Steeling against wear-and-tear: Exploring effects of post-processing on 3D printed steel

(Nanowerk News) Additive manufacturing, also known as 3D printing, can now be done using metals and is likely to become a crucial tool in many manufacturing fields. In recent in-depth studies, a team of scientists from Korea Maritime and Ocean University explores the effects of various post-processing methods and how they can be used to improve the mechanical characteristics of printed stainless steel.
Additive manufacturing, more commonly known as 3D printing, is an intersection between various engineering fields, including software, hardware, materials, and electromechanical engineering. Over the last few years, 3D printing and coating by melting metal powders has become a hot research topic; for example, metal powder can be used to produce or enhance parts for cars, ships, and planes. However, there are limitations to the surface quality and strength of the printed products, which have prevented the widespread application of these techniques thus far.

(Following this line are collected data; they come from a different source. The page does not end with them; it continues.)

(** * GenAgent3D: the episodic memory store, reflection and the orchestration loop

    A shallow embedding of [core/memory.py] (class [SceneMemory]) and of the
    parts of [main.py] that drive it ([reflect_on_memory] and the loop of
    [main]), followed by the properties the specification states about them.

    Conventions of the embedding:
    - a Python [str] is the list of its code points, so that [ord] is the
      identity on an element;
    - a payload (what [json] can store) is a [pyval]; a [dict] is an
      association list in insertion order;
    - a Python exception is a value of [pyexn], a call that may raise returns
      a [result];
    - NumPy and FAISS numbers are rationals: the float32 rounding of the
      library is not part of the model;
    - [faiss.IndexFlatL2] is an external library, modelled in [IndexFlatL2]
      by its documented behaviour (exact search, ascending distances, label
      [-1] where there are fewer than [k] vectors, [k > 0] required). *)

From Stdlib Require Import ZArith QArith String Ascii List DecimalString.
From Stdlib Require Import Sorting.Sorted Sorting.Permutation Lia.
From stdpp Require Import base list.

Local Open Scope Z_scope.
Set Warnings "-register-all".

(** ** Python values *)

Module Py.

(** A [str]: its code points, each at most [0x10FFFF]. *)
Abbreviation pystr := (list N).

Definition max_code_point : N := 1114111%N.

Definition valid_str (s : pystr) : Prop := Forall (λ c, (c <= max_code_point)%N) s.

(** An ASCII literal of the source. *)
Definition lit (s : string) : pystr := N_of_ascii <$> list_ascii_of_string s.

Inductive pyval :=
| PNone
| PBool (b : bool)
| PInt (n : Z)
| PStr (s : pystr)
| PList (l : list pyval)
| PDict (d : list (pystr * pyval)).

Inductive pyexn :=
| KeyError (k : pystr)
| TypeError
| IndexError
| ValueError
| AssertionError.

Inductive result (A : Type) :=
| Ok (a : A)
| Raise (e : pyexn).
Arguments Ok {A} a.
Arguments Raise {A} e.

#[global] Instance result_ret : MRet result := λ A a, Ok a.
#[global] Instance result_bind : MBind result := λ A B f r,
  match r with Ok a => f a | Raise e => Raise e end.

(** [bool(v)]. *)
Definition truthy (v : pyval) : bool :=
  match v with
  | PNone => false
  | PBool b => b
  | PInt n => negb (n =? 0)
  | PStr s => negb (bool_decide (s = []))
  | PList l => match l with [] => false | _ => true end
  | PDict d => match d with [] => false | _ => true end
  end.

(** [a or b]. *)
Definition py_or (a b : pyval) : pyval := if truthy a then a else b.

Definition is_none (v : pyval) : bool :=
  match v with PNone => true | _ => false end.

(** Lookup in an association list: the first binding of the key. *)
Fixpoint assoc {V} (d : list (pystr * V)) (k : pystr) : option V :=
  match d with
  | [] => None
  | (k', v) :: rest => if bool_decide (k' = k) then Some v else assoc rest k
  end.

(** [d.get(k)] and [d.get(k, default)] on a dict. *)
Definition dict_get (d : list (pystr * pyval)) (k : pystr) (default : pyval) : pyval :=
  match assoc d k with Some v => v | None => default end.

(** [v[k]] for a string key [k]: only a dict accepts it. *)
Definition getitem_str (v : pyval) (k : pystr) : result pyval :=
  match v with
  | PDict d => match assoc d k with Some x => Ok x | None => Raise (KeyError k) end
  | _ => Raise TypeError
  end.

(** [for x in v]: the elements [v] yields, or [TypeError]. *)
Definition iterate (v : pyval) : result (list pyval) :=
  match v with
  | PList l => Ok l
  | PDict d => Ok ((λ kv, PStr kv.1) <$> d)
  | PStr s => Ok ((λ c, PStr [c]) <$> s)
  | _ => Raise TypeError
  end.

To extend the uses of directed energy deposition (DED), one of the most promising additive manufacturing techniques, it is necessary to understand not only how the printing conditions affect the mechanical properties of the final piece, but also how these properties can be enhanced through post-processing treatments.

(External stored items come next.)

(** C6 fails as stated: a run that loads one trip of one window and a
    run that finds nothing in the next window give the same result,
    and so do a run that fails in the extraction and a run that fails
    in the load. *)
Lemma response_without_window_and_count :
  let run_a :=
    lambda_handler cet localize_cet session_utc no_faults now_jan16
                   (world_of v1_pings) in
  let run_b :=
    lambda_handler cet localize_cet session_utc no_faults (now_jan16 + day)
                   (world_of []) in
  let run_c :=
    lambda_handler cet localize_cet session_utc (extract_fails connection_lost)
                   now_jan16 (world_of v1_pings) in
  let run_d :=
    lambda_handler cet localize_cet session_utc (insert_fails connection_lost)
                   now_jan16 (world_of v1_pings) in
  snd run_a = snd run_b /\
  all_trips (fst run_a) = [old_row; inserted 8 v1_trip] /\
  all_trips (fst run_b) = [old_row] /\
  session_utc (localize_cet now_jan16) <> session_utc (localize_cet (now_jan16 + day)) /\
  snd run_c = snd run_d.
Proof.
  cbv zeta. rewrite v1_run, empty_run.
  split; [reflexivity|]. split; [reflexivity|]. split; [reflexivity|].
  split; [discriminate|].
  unfold lambda_handler. rewrite !handler_body_cases.
  cbn [extract_fails insert_fails connect_source connect_dest
       create_table_execute create_table_commit].
  rewrite (v1_load (insert_fails connection_lost)) by reflexivity.
  rewrite extract_and_load_data_cases. reflexivity.
Qed.

(** ** Further properties of the query and of the load *)

(** X1: over the reals no coordinates take [sqrt] or [asin] out of
    their domains, and the distance is not negative. *)
Theorem haversine_domain (prev_lat prev_lon lat lon : R) :
  0 <= haversine_arg prev_lat prev_lon lat lon <= 1 /\
  -1 <= sqrt (haversine_arg prev_lat prev_lon lat lon) <= 1 /\
  0 <= haversine_km prev_lat prev_lon lat lon.
Proof.
  split; [apply haversine_arg_range|].
  split; [apply sqrt_haversine_arg_range|apply haversine_km_nonneg].
Qed.

Lemma min_Z_lower (x : Z) (l : list Z) :
  Forall (fun y => (x <= y)%Z) l -> min_Z x l = x.
Proof.
  unfold min_Z. induction l as [|y l IH]; simpl; intros H; [reflexivity|].
  inversion H; subst. rewrite Z.min_l by assumption. auto.
Qed.

Lemma consecutive_starts (rest : list Segment.t) :
  forall s, consecutive s rest ->
            Forall (fun y => (Segment.start_time s <= y)%Z)
                   (map Segment.start_time rest).
Proof.
  induction rest as [|r rest IH]; intros s; simpl; [constructor|].
  intros [Hs [Hr Hc]]. constructor; [lia|].
  specialize (IH r Hc).
  assert (Hlt : (Segment.start_time r < Segment.end_time r)%Z)
    by (destruct rest; apply Hc).
  eapply Forall_impl; [|exact IH]. simpl. intros y Hy. lia.
Qed.

Lemma last_cons_default {A : Type} (l : list A) :
  forall a d d' : A, last (a :: l) d = last (a :: l) d'.
Proof.
  induction l as [|b l IH]; intros a d d'; [reflexivity|].
  change (last (b :: l) d = last (b :: l) d'). apply IH.
Qed.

In two recent studies, published in Materials Science and Engineering: A ("Solution annealing and precipitation hardening effect on the mechanical properties of 630 stainless steel fabricated via laser melting deposition") and the Journal of Materials Processing Technology ("Ultrasonic nanocrystal surface modification of high-speed tool steel (AISI M4) layered via direct energy deposition"), teams of scientists led by Dr Do-Sik Shim from Korea Maritime and Ocean University fill this knowledge gap by diving deep into DED and various post-processing techniques.
post-processing of 3D-printed steel
Left: Solution annealing and precipitation hardening effect on the mechanical properties of 630 stainless steel fabricated via laser melting deposition. Right: Ultrasonic nanocrystal surface modification of high-speed tool steel (AISI M4) layered via direct energy deposition. (Image: National Korea Maritime & Ocean University) (click on image to enlarge)
Dr Shim and teams began with the need to figure out how to enhance the mechanical properties of DED-layered 630 stainless steel, a metal regularly used in the automobile and aerospace industries. They conducted extensive analyses on samples of 630 stainless steel deposited through DED to understand exactly how different printing conditions affect the outcome. They also explored the effects of three post-processing treatments: two types of heat treatment, solution annealing and precipitation hardening, and a surface modification technique called ultrasonic nanocrystal surface modification (UNSM).
For their analyses, they employed advanced spectroscopy techniques, scanning electron microscopy (SEM), and a variety of mechanical tests. These allowed them to observe in detail the mechanical and microstructural changes and phase transitions induced by the post-processing treatments that lead to an improvement in strength, hardness, and surface quality, yielding methods for establishing high-quality additive manufacturing.
Speaking about the significance of their results, Dr Shim says: “Our studies present methodologies for precisely manufacturing high functional parts via 3D printing. They also provide basic data into the metallurgical and mechanical characteristics of 3D printed steel and will hopefully extend the adoption of DED in various industries, from automobiles and aircrafts to medical, architectural, and artistic fields.”
Additive manufacturing will certainly become a key player in our society in the near future, causing huge economic, social, and cultural ripple effects. Dr Shim also notes: “DED can be used to reuse damaged metallic parts, and highlights the positive environmental effect that repairing, instead of replacing, would have on the world.” On this note, he concludes that additive manufacturing will certainly become a strong ally in our quest to build a better future.